Supreme Court of Rhode Island
Jul 16, 1965
100 R.I. 182 (R.I. 1965)

Summary

In State vs. Doherty, 25 La. Ann. 119, where the executive power of removing the officer was 'for refusing or failing to do his duty as prescribed by this act', it was said: 'The grant of power to the executive to remove an officer for certain cause implies authority to judge of the existence of a cause.

Summary of this case from Cameron, Superintendent v. Parker

Opinion

July 16, 1965.

PRESENT: Condon, C.J., Roberts, Paolino and Powers, JJ.

CRIMINAL LAW. Conviction in District Court. Appeal. Rearraignment in Superior Court. Petitioner was arraigned, tried and found guilty of a misdemeanor in district court, whereupon she appealed to superior court and furnished bail. In determining that latter court lacked the power to command petitioner's arraignment, Held, that petitioner had already been arraigned and was at large on bail and her appeal to superior court carried that arraignment with it as well as her plea of not guilty and the right to continued freedom on bail until the charge against her was finally determined. ROBERTS, J., dissenting.

CERTIORARI petition to review action of superior court in issuing capias after failure of defendant to appear for arraignment, heard and petition granted, decision of trial justice and capias quashed, and records ordered returned to superior court with decision endorsed thereon.

J. Joseph Nugent, Attorney General, Corinne P. Grande, Special Counsel, for State.

Aram K. Berberian, for defendant.


This is a petition for certiorari to review the action of the superior court in issuing a capias for the appearance of the petitioner for arraignment in that court on a complaint for a misdemeanor on which she had been tried and found guilty and from which sentence she had duly appealed to the superior court. We issued the writ and in compliance therewith the respondent has made due return of all its records and papers pertaining to such complaint.

It appears that petitioner was charged in the district court of the sixth judicial district with violation of G.L. 1956, § 31-14-1. She was arraigned, tried and found guilty whereupon she appealed to the superior court and was released on bail. Thereafter on February 10, 1965 the attorney general notified petitioner to appear in the superior court on February 16, 1965 for arraignment on the charge set out in the complaint and warrant issued by the district court. On that date petitioner did not personally appear but by counsel she offered to the court a waiver in writing of her right of jury trial and her right of confrontation together with a plea of not guilty.

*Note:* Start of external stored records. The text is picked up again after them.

(** * Credit-risk data preparation: a shallow embedding of [src/data_preparation.py]

    The pipeline reads five tables, aggregates three of them per client,
    left-joins the aggregates onto the application table and runs a final
    cleaning pass.  The pandas operations the module calls are modelled
    on column-oriented frames whose columns carry their dtype; floating
    point values are IEEE binary64 numbers as specified by the standard
    library's [SpecFloat]. *)

From Stdlib Require Import ZArith Ascii String Floats.SpecFloat.
From stdpp Require Import base option list gmap strings pretty sorting.

Local Open Scope Z_scope.
Local Open Scope string_scope.

(** ** Binary64 values *)

Module F64.
Definition prec : Z := 53.
Definition emax : Z := 1024.

Definition nan : spec_float := S754_nan.
Definition inf : spec_float := S754_infinity false.
Definition neg_inf : spec_float := S754_infinity true.
Definition zero : spec_float := S754_zero false.

Definition add : spec_float → spec_float → spec_float := SFadd prec emax.
Definition sub : spec_float → spec_float → spec_float := SFsub prec emax.
Definition div : spec_float → spec_float → spec_float := SFdiv prec emax.
Definition leb : spec_float → spec_float → bool := SFleb.

(** Conversion of an integer, rounding to nearest even. *)
Definition of_Z (z : Z) : spec_float := binary_normalize prec emax z 0 false.
Definition of_bool (b : bool) : spec_float := of_Z (if b then 1 else 0).

Definition is_nan (x : spec_float) : bool :=
  match x with S754_nan => true | _ => false end.
Definition is_inf (x : spec_float) : bool :=
  match x with S754_infinity _ => true | _ => false end.
Definition is_zero (x : spec_float) : bool :=
  match x with S754_zero _ => true | _ => false end.
End F64.

Abbreviation float := spec_float.

Global Instance float_eq_dec : EqDecision float.
Proof. solve_decision. Defined.

(** ** Exceptions *)

Inductive error :=
  | FileNotFoundError (file : string)
  | KeyError (label : string)
  | TypeError
  | ValueError
  | MergeError
  | Unsupported.

Inductive result (A : Type) :=
  | Ok (a : A)
  | Raise (e : error).
Arguments Ok {A} a.
Arguments Raise {A} e.

Global Instance result_ret : MRet result := λ A a, Ok a.
Global Instance result_bind : MBind result := λ A B f m,
  match m with Ok a => f a | Raise e => Raise e end.
Global Instance result_fmap : FMap result := λ A B f m,
  match m with Ok a => Ok (f a) | Raise e => Raise e end.

Fixpoint mapR {A B} (f : A → result B) (l : list A) : result (list B) :=
  match l with
  | [] => Ok []
  | x :: l => y ← f x; ys ← mapR f l; Ok (y :: ys)
  end.

(** ** Columns and frames *)

(** A cell of an [object] column: a string, or a boolean that lost its
    [bool] dtype when a missing value was introduced next to it. *)
Inductive pyobj :=
  | PStr (s : string)
  | PBool (b : bool).

Global Instance pyobj_eq_dec : EqDecision pyobj.
Proof. solve_decision. Defined.

(** The dtypes the pipeline meets.  In [Float64] (numpy float64) the
    missing value is NaN; [Int64] and [Boolean] cannot hold a missing
    value; in [Object] it is [None]; [NullableFloat64] is the pandas
    extension dtype written "Float64", whose missing marker [pd.NA] is
    kept apart from the float payload. *)
Inductive column :=
  | Float64 (xs : list float)
  | Int64 (xs : list Z)
  | Boolean (xs : list bool)
  | Object (xs : list (option pyobj))
  | NullableFloat64 (xs : list (option float)).

Global Instance column_eq_dec : EqDecision column.
Proof. solve_decision. Defined.

Definition col_len (c : column) : nat :=
  match c with
  | Float64 xs => length xs
  | Int64 xs => length xs
  | Boolean xs => length xs
  | Object xs => length xs
  | NullableFloat64 xs => length xs
  end.

(** [isna], cell by cell. *)
Definition col_isna (c : column) : list bool :=
  match c with
  | Float64 xs => F64.is_nan <$> xs
  | Int64 xs => (λ _, false) <$> xs
  | Boolean xs => (λ _, false) <$> xs
  | Object xs => (λ o, bool_decide (o = None)) <$> xs
  | NullableFloat64 xs => (λ o, bool_decide (o = None)) <$> xs
  end.

(** A frame: the length of its index and its labelled columns, in
    order.  Labels are unique in every frame [read_csv] returns. *)
Record DataFrame := mkFrame {
  nrows : nat;
  columns : list (string * column)
}.

Global Instance DataFrame_eq_dec : EqDecision DataFrame.
Proof. solve_decision. Defined.

Fixpoint assoc {A} (name : string) (l : list (string * A)) : option A :=
  match l with
  | [] => None
  | (n, a) :: l => if decide (n = name) then Some a else assoc name l
  end.

(** [df[name]]. *)
Definition get_column (name : string) (df : DataFrame) : result column :=
  match assoc name (columns df) with
  | Some c => Ok c
  | None => Raise (KeyError name)
  end.

Fixpoint set_assoc {A} (name : string) (a : A) (l : list (string * A))
  : list (string * A) :=
  match l with
  | [] => [(name, a)]
  | (n, b) :: l =>
      if decide (n = name) then (n, a) :: l else (n, b) :: set_assoc name a l
  end.

(** [df[name] = c]: replaces the column in place or appends it. *)
Definition set_column (name : string) (c : column) (df : DataFrame) : DataFrame :=
  mkFrame (nrows df) (set_assoc name c (columns df)).

(** [df[[n1, ..., nk]]]. *)
Definition select_columns (names : list string) (df : DataFrame) : result DataFrame :=
  cs ← mapR (λ n, c ← get_column n df; Ok (n, c)) names;
  Ok (mkFrame (nrows df) cs).

(** [df.drop(columns=[name])]. *)
Definition drop_column (name : string) (df : DataFrame) : result DataFrame :=
  match assoc name (columns df) with
  | Some _ => Ok (mkFrame (nrows df) (filter (λ nc, nc.1 ≠ name) (columns df)))
  | None => Raise (KeyError name)
  end.

(** ** Join and group keys *)

(** Keys are compared by value, whatever the dtype that holds them: a
    number is kept as an odd mantissa and a binary exponent, so that the
    int64 [2] and the float64 [2.0] are one key; all missing markers are
    one key, as pandas matches them with each other in a merge.  The
    integers that a join rounds to float64 first are those of
    [join_keys]. *)
Inductive key :=
  | KNum (m e : Z)
  | KInf (neg : bool)
  | KStr (s : string)
  | KMissing.

Global Instance key_eq_dec : EqDecision key.
Proof. solve_decision. Defined.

The trial justice rejected the offer and demanded that counsel either produce petitioner in court or he would have her "picked up" on capias as requested by the attorney general. Upon counsel's refusal to comply the trial justice ordered capias to issue. The petitioner contends that this was error since she had already been arraigned in the district court and hence there was no necessity for further arraignment in the superior court where her trial on appeal was to be de novo but on the same charge on which she was tried in the district court.

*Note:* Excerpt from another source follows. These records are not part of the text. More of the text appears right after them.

(** Lines 189-209 of [main]: the summary row and the sheet of a trend
    whose search returned [articles]. *)
Definition tabulate (aliases_str : string) (first_alias : string)
    (articles : list json) (r : report) : exc report :=
  regulatory <- count_type "Regulatory" articles ;;
  expert <- count_type "Expert Mentions" articles ;;
  conferences <- count_type "Conferences" articles ;;
  let row := {| sr_aliases := aliases_str;
                sr_total := length articles;
                sr_regulatory := regulatory;
                sr_expert := expert;
                sr_conferences := conferences |} in
  rows <- mapM classify articles ;;
  Ok {| summary_rows := (summary_rows r ++ [row])%list;
        trend_data :=
          (trend_data r ++ [(sanitize_sheet_name first_alias, rows)])%list |}.

(** The body of the [for] loop of [main] for one trend: the report and
    the requests sent so far go in and come out. *)
Definition process_trend (fuel : nat) (trend : json)
    (state : report * list request) : option (exc (report * list request)) :=
  let '(r, sent) := state in
  match search_terms trend with
  | Raise e => Some (Raise e)
  | Ok None => Some (Ok (r, sent))
  | Ok (Some aliases) =>
      match mapM as_str aliases with
      | Raise e => Some (Raise e)
      | Ok texts =>
          let aliases_str := PyStr.join ", " texts in
          match search_articles post api_key aliases newer_than fuel sent with
          | None => None
          | Some (Raise e) => Some (Raise e)
          | Some (Ok (articles, sent')) =>
              match articles with
              | [] => Some (Ok (r, sent'))
              | _ =>
                  match tabulate aliases_str (hd "" texts) articles r with
                  | Raise e => Some (Raise e)
                  | Ok r' => Some (Ok (r', sent'))
                  end
              end
          end
      end
  end.

(** The [for] loop of [main] over the trends. *)
Fixpoint main_loop (fuel : nat) (trends : list json)
    (state : report * list request) : option (exc (report * list request)) :=
  match trends with
  | [] => Some (Ok state)
  | trend :: rest =>
      match process_trend fuel trend state with
      | None => None
      | Some (Raise e) => Some (Raise e)
      | Some (Ok state') => main_loop fuel rest state'
      end
  end.

(** The tables [main] hands to the workbook writer, given the body of the
    trend discovery response; [Ok None] when there is no trend and nothing
    is written. *)
Definition main (fuel : nat) (num_trends : Z) (trends_json : json)
    (sent : list request) : option (exc (option report)) :=
  match (trends <- Py.get trends_json "trends" (JArr []) ;;
         if negb (Py.truthy trends) then Ok None
         else match trends with
              | JArr l => Ok (Some (slice_list num_trends l))
              | JStr text => Ok (Some (slice_list num_trends (Py.chars text)))
              | _ => Raise TypeError
              end) with
  | Raise e => Some (Raise e)
  | Ok None => Some (Ok None)
  | Ok (Some trends) =>
      match main_loop fuel trends (empty_report, sent) with
      | None => None
      | Some (Raise e) => Some (Raise e)
      | Some (Ok (r, _)) => Some (Ok (Some r))
      end
  end.

End Main.

(** * The vocabulary of the properties *)

(** Every character of [s] satisfies [p]. *)
Fixpoint all_chars (p : ascii -> bool) (s : string) : bool :=
  match s with
  | EmptyString => true
  | String c t => p c && all_chars p t
  end.

(** [s] without the characters of [members]. *)
Fixpoint without_chars (members : list ascii) (s : string) : string :=
  match s with
  | EmptyString => EmptyString
  | String c t =>
      if Re.in_class members c then without_chars members t
      else String c (without_chars members t)
  end.

(** A character a sheet name may hold. *)
Definition legal_sheet_char (c : ascii) : bool :=
  negb (Re.in_class illegal_sheet_chars c).

(** [canonicalUrl] is absent or empty. *)
Definition no_canonical_url (article : pydict) : Prop :=
  match Py.lookup "canonicalUrl" article with
  | None => True
  | Some u => Py.truthy u = false
  end.

(** The value of [entry.get('id')]. *)
Definition entry_id (entry : pydict) : json := Py.dict_get entry "id" JNull.

(** What the specification says of the categories: which ones an article
    with the given [businessEvents] and [commonTopics] entries gets. *)
Definition contributed (events topics : list pydict) (category : string) : Prop :=
  (category = "Regulatory"
   /\ exists be, In be events
        /\ (entry_id be = JStr "nlp/f/businessEvent/regulatory-changes"
            \/ entry_id be = JStr "nlp/f/businessEvent/regulatory-approvals"))
  \/ (category = "Conferences"
      /\ exists be, In be events
           /\ entry_id be = JStr "nlp/f/businessEvent/participation-in-an-event")
  \/ (category = "Expert Mentions"
      /\ exists topic, In topic topics /\ entry_id topic = JStr "nlp/f/topic/6001").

We think the question here may be summarily disposed of if we know for what purpose petitioner's personal presence was required on February 16, 1965. If she was to be tried on that day the trial justice in our opinion did not err in demanding her presence in person notwithstanding her offer through counsel to waive confrontation. From some language in the transcript it would seem that he understood it was the state's intention to put petitioner on trial at that time. We do not so understand the situation on the record before us.

The attorney general's notice of February 10, 1965 expressly states that she is to appear to be arraigned and there is no indication therein whatever of any notice of trial. Moreover, in his brief filed in the instant proceeding in this court he states, "the petitioner was notified to appear before the superior court for Providence County on February 19 [16], 1965 for arraignment." He says nothing at all therein about trial and argues that the legal questions involved are two. First, has a defendant an absolute and unilateral right to waive his arraignment in absentia, and, secondly, has the superior court power to require his presence for arraignment.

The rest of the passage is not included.